Associate Professor Seri Park, PhD, and Assistant Professor Virginia Smith, PhD, colleagues in Villanova University’s Department of Civil Engineering, published a study titled Exploring Spatial Relationship between Roadway Safety and Wet Condition Risk Factors Based on Systemic Safety Analysis Approach in the August 2018 issue of the Journal of Infrastructure Systems, a publication of the American Society of Civil Engineers. Working with then-undergraduates Thomas Saldutti ’17 CE and Nicholas Zoccoli ’17 CE (both of whom have continued in the program as graduate students), the team studied five years’ worth of southeastern Pennsylvania crash data from the Pennsylvania Department of Transportation to investigate the relationship between level of crash severity and physical roadway variables, which amplify wet conditions on roadways. Their findings revealed correlations that may eventually be used to identify areas of high crash risk in existing roadway infrastructure and thus improve the ability for practitioners to develop proactive safety countermeasures.

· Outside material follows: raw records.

(* ===== verification/RefModel.v ===== *)
(** * RefModel: the hard-coded figures against the model, over the reals

    [FloatRun.v] evaluates the run on binary64 and finds the marked points
    of the figure off the computed curve.  This file shows the same in exact
    arithmetic, where nothing depends on how the exponential is rounded: for
    the reference parameters the function returns about [-26.03] at the
    hard-coded [Voc], not zero, and about [18.51] at the hard-coded
    [V_MPP], not [J_MPP = 29.68].  It also bounds what the function returns
    at short circuit, and shows that the returned current does not increase
    with the voltage by more than the accuracy of the loop.

    The signs of the residual come from [Residual.v]. *)

From Stdlib Require Import ZArith Reals Lra Lia.
From S2P Require Import Prelude Num Diode Newton RealNum ConvexNewton.
From S2P Require Import DiodeReal DiodeRate Residual.

Local Open Scope R_scope.

Module RefModel.

Local Abbreviation sc V :=
  (Solver.solar_cell_current V Cell.Jsc Cell.J0 Cell.n Cell.Rs Cell.Rsh).
Local Abbreviation f V := (Cell.f V Cell.Jsc Cell.J0 Cell.n Cell.Rs Cell.Rsh).
Local Abbreviation df V := (Cell.df_val V Cell.J0 Cell.n Cell.Rs Cell.Rsh).

Lemma ref_convex (V : R) : ConvexIncreasing (f V) (df V).
Proof.
  exact (DiodeR.diode_convex V _ _ _ _ _ DiodeR.ref_J0_nonneg
           DiodeR.ref_Rs_nonneg DiodeR.ref_n_pos DiodeR.ref_Rsh_pos).
Qed.

Lemma root_exists (V : R) : exists r, f V r = 0.
Proof.
  exact (DiodeR.diode_root_exists V Cell.Jsc _ _ _ _ DiodeR.ref_J0_nonneg
           DiodeR.ref_Rs_nonneg DiodeR.ref_n_pos DiodeR.ref_Rsh_pos).
Qed.

(** The residual increases with the voltage. *)
Lemma residual_increasing_in_V (V1 V2 J : R) : V1 <= V2 -> f V1 J <= f V2 J.
Proof.
  apply DiodeR.f_increasing_in_V;
    [exact DiodeR.ref_J0_nonneg|exact DiodeR.ref_n_pos|
     exact DiodeR.ref_Rsh_pos].
Qed.

(** A point where the residual is positive is above the operating point. *)
Lemma root_below (V J r : R) : 0 < f V J -> f V r = 0 -> r < J.
Proof.
  intros HJ Hr; pose proof (ref_convex V) as HC.
  destruct (Rlt_or_le r J) as [Hlt|Hle]; [exact Hlt|].
  pose proof (f_increasing (f V) (df V) J r Hle); lra.
Qed.

(** ** The marked points *)

Lemma Voc_in_range : - 0.1 <= Cell.Voc /\ Cell.Voc <= Cell.Voc + 0.05.
Proof. cell_consts; lra. Qed.

Lemma V_MPP_in_range : - 0.1 <= Cell.V_MPP /\ Cell.V_MPP <= Cell.Voc + 0.05.
Proof. cell_consts; lra. Qed.

Lemma residual_at_Voc : f Cell.Voc (- 26.03) < 0 < f Cell.Voc (- 26.02).
Proof.
  split.
  - apply (Residual.negative_at _ _ 1008312 (- 26030000) 1000000);
      [lia|cell_consts; lra|lra|vm_compute; reflexivity].
  - apply (Residual.positive_at _ _ 1008312 (- 26020000) 1000000);
      [lia|cell_consts; lra|lra|vm_compute; reflexivity].
Qed.

Lemma residual_at_V_MPP : f Cell.V_MPP 18.51 < 0 < f Cell.V_MPP 18.52.
Proof.
  split.
  - apply (Residual.negative_at _ _ 915723 18510000 1000000);
      [lia|cell_consts; lra|lra|vm_compute; reflexivity].
  - apply (Residual.positive_at _ _ 915723 18520000 1000000);
      [lia|cell_consts; lra|lra|vm_compute; reflexivity].
Qed.

(** A point where the residual is negative is below the operating point. *)
Lemma root_above (V J r : R) : f V J < 0 -> f V r = 0 -> J < r.
Proof.
  intros HJ Hr; pose proof (ref_convex V) as HC.
  destruct (Rlt_or_le J r) as [Hlt|Hle]; [exact Hlt|].
  pose proof (f_increasing (f V) (df V) r J Hle); lra.
Qed.

(** What the function returns is between two points where the residual
    has opposite signs, up to the accuracy of the loop. *)
Lemma result_between (V Ja Jb J : R) :
  - 0.1 <= V -> V <= Cell.Voc + 0.05 ->
  f V Ja < 0 -> 0 < f V Jb -> sc V = Ok J -> Ja < J < Jb + 2e-20.
Proof.
  intros Hlo Hhi Hneg Hpos HJ.
  destruct (root_exists V) as [r Hr].
  pose proof (RefRate.ref_result_near_root V Hlo Hhi r J Hr HJ).
  pose proof (root_below V Jb r Hpos Hr).
  pose proof (root_above V Ja r Hneg Hr); lra.
Qed.

(** C34. The hard-coded figures are off the model curve in exact arithmetic:
    for the reference parameters the call at the hard-coded [Voc] returns a
    current density between [-26.03] and [-26.02] (an open circuit would
    be [0]), and the call at the hard-coded [V_MPP] returns between [18.51]
    and [18.53], while the marked maximum power point is at
    [J_MPP = 29.68]. *)
Theorem hard_coded_points_off_real_curve :
  (exists J, sc Cell.Voc = Ok J /\ - 26.03 < J < - 26.01) /\
  (exists J, sc Cell.V_MPP = Ok J /\ 18.51 < J < 18.53 /\ 29.68 < Cell.J_MPP).
Proof.
  split.
  - destruct (DiodeR.solar_cell_current_real Cell.Voc Cell.Jsc Cell.J0 Cell.n
                Cell.Rs Cell.Rsh DiodeR.ref_n_pos DiodeR.ref_Rsh_pos)
      as (j & _ & HJ).
    eexists; split; [exact HJ|].
    pose proof (result_between _ _ _ _ (proj1 Voc_in_range)
                  (proj2 Voc_in_range) (proj1 residual_at_Voc)
                  (proj2 residual_at_Voc) HJ); lra.
  - destruct (DiodeR.solar_cell_current_real Cell.V_MPP Cell.Jsc Cell.J0
                Cell.n Cell.Rs Cell.Rsh DiodeR.ref_n_pos DiodeR.ref_Rsh_pos)
      as (j & _ & HJ).
    eexists; split; [exact HJ|].
    pose proof (result_between _ _ _ _ (proj1 V_MPP_in_range)
                  (proj2 V_MPP_in_range) (proj1 residual_at_V_MPP)
                  (proj2 residual_at_V_MPP) HJ).
    split; [lra|cell_consts; lra].
Qed.

(** ** Monotonicity of what the function returns *)

(** C22. Monotonicity of the solver on the range of the sweep, over the
    reals: for two voltages [V1 <= V2] of the range the current returned at
    [V2] exceeds the one returned at [V1] by less than [2e-20], the accuracy
    of the loop. *)
Theorem reference_solver_monotone_up_to_tolerance (V1 V2 J1 J2 : R) :
  - 0.1 <= V1 -> V1 <= V2 -> V2 <= Cell.Voc + 0.05 ->
  sc V1 = Ok J1 -> sc V2 = Ok J2 -> J2 < J1 + 2e-20.
Proof.
  intros Hlo H12 Hhi HJ1 HJ2.
  destruct (root_exists V1) as [r1 Hr1]; destruct (root_exists V2) as [r2 Hr2].
  pose proof (RefRate.ref_result_near_root V1 Hlo ltac:(lra) r1 J1 Hr1 HJ1).
  pose proof (RefRate.ref_result_near_root V2 ltac:(lra) Hhi r2 J2 Hr2 HJ2).
  assert (r2 <= r1); [|lra].
  pose proof (ref_convex V2) as HC; apply (f_le_inv (f V2) (df V2)).
  rewrite Hr2, <- Hr1.
  apply DiodeR.f_increasing_in_V;
    auto using DiodeR.ref_J0_nonneg, DiodeR.ref_n_pos, DiodeR.ref_Rsh_pos.
Qed.

(** ** Short circuit *)

Lemma residual_at_short_circuit : 0 <= f 0 Cell.Jsc <= 3.1e-6.
Proof.
  split.
  - apply DiodeR.f_Jsc_nonneg;
      auto using DiodeR.ref_J0_nonneg, DiodeR.ref_n_pos, DiodeR.ref_Rsh_pos.
    cell_consts; lra.
  - rewrite DiodeR.f_at_Jsc.
    assert (exp (Cell.diode_arg 0 Cell.n Cell.Rs Cell.Jsc) <= 3) as He.
    { apply Rle_trans with (exp 1); [apply exp_le|apply exp_le_3].
      rewrite DiodeR.diode_arg_eq; cell_consts; lra. }
    revert He; generalize (exp (Cell.diode_arg 0 Cell.n Cell.Rs Cell.Jsc)).
    cell_consts; intros E HE; lra.
Qed.

(** C33. Short circuit with the reference parameters, over the reals: at
    [V = 0] the call returns a current density that is at most [Jsc] and
    less than [3.1e-6] below it (the drop across the series resistance,
    through the shunt). *)
Theorem reference_short_circuit_current :
  exists J, sc 0 = Ok J /\ Cell.Jsc - 3.1e-6 <= J <= Cell.Jsc.
Proof.
  destruct (DiodeR.solar_cell_current_real 0 Cell.Jsc Cell.J0 Cell.n Cell.Rs
              Cell.Rsh DiodeR.ref_n_pos DiodeR.ref_Rsh_pos) as (j & _ & HJ).
  destruct (root_exists 0) as [r Hr]; pose proof (ref_convex 0) as HC.
  destruct residual_at_short_circuit as [Hlo Hhi].
  eexists; split; [exact HJ|].
  destruct (newton_iter_from_above (f 0) (df 0) r (S j) Cell.Jsc Hr Hlo)
    as [Hge Hle].
  assert (r <= Cell.Jsc) as Hr' by (apply (f_le_inv (f 0) (df 0)); lra).
  pose proof (error_le_residual (f 0) (df 0) r Cell.Jsc
                (DiodeR.df_ge_1 0 _ _ _ _ DiodeR.ref_J0_nonneg
                   DiodeR.ref_Rs_nonneg DiodeR.ref_n_pos DiodeR.ref_Rsh_pos)
                Hr Hr').
  lra.
Qed.

(** ** Witnesses *)

Lemma reference_solver_monotone_up_to_tolerance_witness :
  exists J1 J2, sc 0 = Ok J1 /\ sc 0.5 = Ok J2 /\ J2 < J1 + 2e-20.
Proof.
  destruct (DiodeR.solar_cell_current_real 0 Cell.Jsc Cell.J0 Cell.n Cell.Rs
              Cell.Rsh DiodeR.ref_n_pos DiodeR.ref_Rsh_pos) as (j1 & _ & H1).
  destruct (DiodeR.solar_cell_current_real 0.5 Cell.Jsc Cell.J0 Cell.n Cell.Rs
              Cell.Rsh DiodeR.ref_n_pos DiodeR.ref_Rsh_pos) as (j2 & _ & H2).
  do 2 eexists; split; [exact H1|split; [exact H2|]].
  apply (reference_solver_monotone_up_to_tolerance 0 0.5 _ _);
    [lra|lra|exact (proj2 RefRate.ref_half_volt_in_range)|exact H1|exact H2].
Defined.

End RefModel.
(* ===== verification/CapReal.v ===== *)
(** * CapReal: beyond the sweep the cap of 100 iterations is reached

    [FloatRun.v] evaluates the call at [V = 5] on binary64 and finds that
    none of the 100 iterations meets the step test.  This file shows that
    the same holds over the reals, for every voltage from 5 to 10 volt, so
    that it is a property of the iteration and not of rounding.  There the
    operating point is below [-3700], the first guess [Jsc] is more than
    120 steps of [n*Vt/Rs] above it, and far above the root an update moves
    by about one such step: after 100 updates the iterate is still more
    than 500 mA/cm2 above the operating point, and every step taken was
    larger than 15 mA/cm2.  The function returns that iterate as an
    ordinary value. *)

From Stdlib Require Import ZArith Reals Lra Lia.
From S2P Require Import Prelude Num Diode Newton RealNum ConvexNewton.
From S2P Require Import DiodeReal DiodeRate Residual RefModel.

Local Open Scope R_scope.

Module CapReal.

Lemma INR_100 : INR 100 = 100.
Proof. rewrite INR_IZR_INZ; reflexivity. Qed.

Lemma residual_at_5 :
  0 < Cell.f 5 Cell.Jsc Cell.J0 Cell.n Cell.Rs Cell.Rsh (- 3700).
Proof.
  apply (Residual.positive_at _ _ 5000 (- 3700000) 1000);
    [lia|lra|lra|vm_compute; reflexivity].
Qed.

Section Far.
Variable V : R.
Hypothesis V_lo : 5 <= V.
Hypothesis V_hi : V <= 10.

Local Abbreviation f := (Cell.f V Cell.Jsc Cell.J0 Cell.n Cell.Rs Cell.Rsh).
Local Abbreviation df := (Cell.df_val V Cell.J0 Cell.n Cell.Rs Cell.Rsh).
Local Abbreviation N := (newton f df).
Local Abbreviation a := (Cell.Rs / (Cell.n * Cell.Vt)).

Let convex : ConvexIncreasing f df := RefModel.ref_convex V.
#[local] Existing Instance convex.

(** The operating point is below [-3700]. *)
Lemma far_root (r : R) : f r = 0 -> r <= - 3700.
Proof.
  intros Hr; apply (f_le_inv f df); rewrite Hr.
  pose proof (RefModel.residual_increasing_in_V 5 V (- 3700) V_lo).
  pose proof residual_at_5; lra.
Qed.

Lemma far_start : 0 <= f Cell.Jsc.
Proof.
  apply DiodeR.f_Jsc_nonneg;
    auto using DiodeR.ref_J0_nonneg, DiodeR.ref_n_pos, DiodeR.ref_Rsh_pos.
  revert V_lo; cell_consts; lra.
Qed.

(** The slope at a point at or above the root, from the exponential at the
    root and its tangent. *)
Lemma far_slope (r x : R) :
  f r = 0 -> r <= x -> 120 * (1 + a * (x - r)) <= df x.
Proof.
  intros Hr Hx; pose proof (far_root r Hr) as Hlo; pose proof RefRate.ref_scale.
  pose proof (exp_tangent (Cell.diode_arg V Cell.n Cell.Rs r)
                (Cell.diode_arg V Cell.n Cell.Rs x)) as Ht.
  rewrite (DiodeR.diode_arg_diff V Cell.n Cell.Rs DiodeR.ref_n_pos) in Ht.
  rewrite DiodeR.f_eq in Hr; rewrite DiodeR.df_eq.
  assert (0 <= a * (x - r)) as Hd by (apply Rmult_le_pos; lra).
  revert Hr Ht; generalize (exp (Cell.diode_arg V Cell.n Cell.Rs r)).
  generalize (exp (Cell.diode_arg V Cell.n Cell.Rs x)); intros Ex Er Hr Ht.
  set (d := a * (x - r)) in *; clearbody d.
  assert (3730 * 10 ^ 12 <= Er) as HEr
    by (revert Hr Hlo V_hi; cell_consts; intros; lra).
  assert (3730 * 10 ^ 12 * (1 + d) <= Ex) as HEx
    by (apply Rle_trans with (Er * (1 + d));
        [apply Rmult_le_compat_r; lra|exact Ht]).
  revert H; cell_consts; intros Ha.
  assert (0.0322 * (3730 * (1 + d)) <= 1e-12 * 0.001 / (1.2 * 0.02585) * Ex);
    [|lra].
  lra.
Qed.

(** Far above the root one update lowers the scaled error by at most
    [1.01]. *)
Lemma far_retreat (r x : R) :
  f r = 0 -> r <= x -> 1 <= a * (x - r) -> a * (x - r) - 1.01 <= a * (N x - r).
Proof.
  intros Hr Hx Hd; pose proof (far_slope r x Hr Hx) as Hs.
  pose proof (DiodeRate.newton_error_lower V Cell.Jsc _ _ _ _
                DiodeR.ref_J0_nonneg DiodeR.ref_Rs_nonneg DiodeR.ref_n_pos
                DiodeR.ref_Rsh_pos r x Hr) as Hl.
  apply Rmult_le_reg_l with (df x); [lra|].
  apply Rle_trans with (2 := Hl).
  assert (Cell.Rs / Cell.Rsh <= 1e-6) by (cell_consts; lra).
  set (d := a * (x - r)) in *; clearbody d; nra.
Qed.

(** After [k <= 100] updates the scaled error is still at least
    [120 - 1.01 * k]. *)
Lemma far_scaled_error (r : R) (k : nat) :
  f r = 0 -> (k <= 100)%nat ->
  120 - 1.01 * INR k <= a * (newton_iter f df k Cell.Jsc - r).
Proof.
  intros Hr; induction k as [|k IH]; intros Hk.
  - pose proof (far_root r Hr); pose proof RefRate.ref_scale.
    cbn [newton_iter INR]; revert H; cell_consts; intros; nra.
  - specialize (IH ltac:(lia)); rewrite newton_iter_S_r, S_INR.
    destruct (newton_iter_from_above f df r k _ Hr far_start) as [Hge _].
    assert (INR k <= 99) as HK
      by (apply le_INR in Hk; rewrite S_INR, INR_100 in Hk; lra).
    pose proof (far_retreat r _ Hr Hge ltac:(lra)); fold f df in *; lra.
Qed.

(** No iteration meets the step test: each step exceeds [15]. *)
Lemma far_not_converged (k : nat) :
  (k < 100)%nat ->
  Solver.converged V Cell.Jsc Cell.J0 Cell.n Cell.Rs Cell.Rsh
    (newton_iter f df k Cell.Jsc) = false.
Proof.
  intros Hk; destruct (RefModel.root_exists V) as [r Hr].
  pose proof (far_scaled_error r k Hr ltac:(lia)) as Hd.
  assert (INR k <= 99) as HK
    by (apply (le_INR (S k)) in Hk; rewrite S_INR, INR_100 in Hk; lra).
  destruct (newton_iter_from_above f df r k _ Hr far_start) as [Hge _].
  set (x := newton_iter f df k Cell.Jsc) in *.
  pose proof (DiodeRate.error_before_le_step V Cell.Jsc _ _ _ _
                DiodeR.ref_J0_nonneg DiodeR.ref_Rs_nonneg DiodeR.ref_n_pos
                DiodeR.ref_Rsh_pos r x Hr Hge) as He; fold f df in He.
  pose proof RefRate.ref_scale as Ha.
  destruct (Solver.converged _ _ _ _ _ _ x) eqn:Hc; [|reflexivity].
  apply DiodeR.converged_real in Hc; rewrite DiodeR.tol_real in Hc.
  apply Rabs_def2 in Hc; fold f df in Hc; exfalso.
  assert (a * (x - r) <= (1 + a * (x - r)) * (a * (x - N x))) by nra.
  nra.
Qed.

(** The hundredth update is more than 500 above the root, and so is its
    residual, the slope being at least one. *)
Lemma far_result (r : R) :
  f r = 0 ->
  500 < newton_iter f df 100 Cell.Jsc - r /\
  500 < f (newton_iter f df 100 Cell.Jsc).
Proof.
  intros Hr; pose proof (far_scaled_error r 100 Hr (Nat.le_refl _)) as Hd.
  rewrite INR_100 in Hd; pose proof RefRate.ref_scale as Ha.
  destruct (newton_iter_from_above f df r 100 _ Hr far_start) as [Hge _].
  pose proof (error_le_residual f df r _
                (DiodeR.df_ge_1 V _ _ _ _ DiodeR.ref_J0_nonneg
                   DiodeR.ref_Rs_nonneg DiodeR.ref_n_pos DiodeR.ref_Rsh_pos)
                Hr Hge) as He.
  assert (500 < newton_iter f df 100 Cell.Jsc - r) by nra; split; lra.
Qed.

End Far.

(** C18. The cap of 100 iterations is reached over the reals: for the
    reference parameters and every voltage from 5 to 10 volt, none of the
    100 iterations meets the step test, and the call returns the hundredth
    update as an ordinary value, which is more than 500 mA/cm2 above the
    operating point of the diode equation and leaves a residual of more
    than 500 in line 30, where the output contract of the specification
    asks for less than the tolerance. *)
Theorem real_cap_reached_without_notice (V : R) :
  5 <= V -> V <= 10 ->
  exists r J,
    Cell.f V Cell.Jsc Cell.J0 Cell.n Cell.Rs Cell.Rsh r = 0 /\
    (forall j, (j < 100)%nat ->
       Solver.converged V Cell.Jsc Cell.J0 Cell.n Cell.Rs Cell.Rsh
         (Solver.iterate V Cell.Jsc Cell.J0 Cell.n Cell.Rs Cell.Rsh j Cell.Jsc)
       = false) /\
    Solver.stops_at V Cell.Jsc Cell.J0 Cell.n Cell.Rs Cell.Rsh 100 99 Cell.Jsc /\
    Solver.solar_cell_current V Cell.Jsc Cell.J0 Cell.n Cell.Rs Cell.Rsh = Ok J /\
    500 < J - r /\
    500 < Cell.f V Cell.Jsc Cell.J0 Cell.n Cell.Rs Cell.Rsh J.
Proof.
  intros V_lo V_hi; destruct (RefModel.root_exists V) as [r Hr].
  assert (forall j, (j < 100)%nat ->
            Solver.converged V Cell.Jsc Cell.J0 Cell.n Cell.Rs Cell.Rsh
              (Solver.iterate V Cell.Jsc Cell.J0 Cell.n Cell.Rs Cell.Rsh j
                 Cell.Jsc) = false) as Hno
    by (intros j Hj; rewrite DiodeR.iterate_real;
        exact (far_not_converged V V_lo V_hi j Hj)).
  destruct (Solver.solar_cell_current_exhausted V Cell.Jsc Cell.J0 Cell.n
              Cell.Rs Cell.Rsh
              (DiodeR.divisors_ok_params _ _ DiodeR.ref_n_pos DiodeR.ref_Rsh_pos)
              Hno) as [Hs HJ].
  pose proof (far_result V V_lo V_hi r Hr) as [He Hf].
  rewrite <- DiodeR.iterate_real in He, Hf.
  exists r; eexists; repeat split; [exact Hr|exact Hno|apply Hs|apply Hs
                                    |apply Hs|exact HJ|exact He|exact Hf].
Qed.

Lemma real_cap_reached_without_notice_witness :
  exists r J,
    Cell.f 5 Cell.Jsc Cell.J0 Cell.n Cell.Rs Cell.Rsh r = 0 /\
    (forall j, (j < 100)%nat ->
       Solver.converged 5 Cell.Jsc Cell.J0 Cell.n Cell.Rs Cell.Rsh
         (Solver.iterate 5 Cell.Jsc Cell.J0 Cell.n Cell.Rs Cell.Rsh j Cell.Jsc)
       = false) /\
    Solver.stops_at 5 Cell.Jsc Cell.J0 Cell.n Cell.Rs Cell.Rsh 100 99 Cell.Jsc /\
    Solver.solar_cell_current 5 Cell.Jsc Cell.J0 Cell.n Cell.Rs Cell.Rsh = Ok J /\
    500 < J - r /\
    500 < Cell.f 5 Cell.Jsc Cell.J0 Cell.n Cell.Rs Cell.Rsh J.
Proof.
  apply (real_cap_reached_without_notice 5); lra.
Defined.

End CapReal.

Taking an innovative approach to analyzing network safety through systemic analysis, wet road condition crash investigation and spatial analysis, the Villanova team created a novel research method for correlating risk factors for crashes during wet conditions on a roadway. Their study systematically analyzed the influence of three risk factors—urban influence (the prevalence of impervious surfaces), stream influence (relative location within the floodplain) and surface slope—along with precipitation data, on the severity of wet roadway crashes by geospatially assessing factors contributing to each specific crash within the five-year data set.
The researchers found that within metro Philadelphia, Bucks, Chester, Delaware and Montgomery counties, 713 fatal and major injury crashes occurred during wet road conditions over the five-year study period, with 4,441 fatal and major injury crashes overall. Roadways in these counties were wet approximately 10 percent of the time during the five-year period. According to the study’s findings:
- Roadway wetness was the most prominent adverse road condition associated with severe crashes.
- Out of the three physical variables investigated, urban influence appears to have the greatest impact on the severity of crashes on wet roads.
- Roadways in developed watersheds, within floodways and on high slopes all display a positive relationship with wet road crashes. These factors all amplify wetness conditions and reduce roadway safety.
- The most common types of crashes to occur during wet road conditions were angle, hit fixed object, and hit pedestrian crashes, indicating that engineers should focus countermeasures on addressing these crash types in areas potentially affected by the above factors.
“The Federal Highway Administration Office of Safety should include physical factors that contribute to wet roadways, which correlate with fatality and major injury crashes, in their systemic safety analyses,” says Dr. Park. “These analyses rank risk factors to identify locations in need of safety improvements, but do not currently take environmental factors in to account.”
Dr. Smith adds, “Due to climate change, the frequency of extreme weather events, such as large-scale rain events, is expected to increase. Deploying the proper countermeasures against wet roadway risks in target areas identified with our method of geospatial analysis contributes to the overall safety and sustainability of roadways.”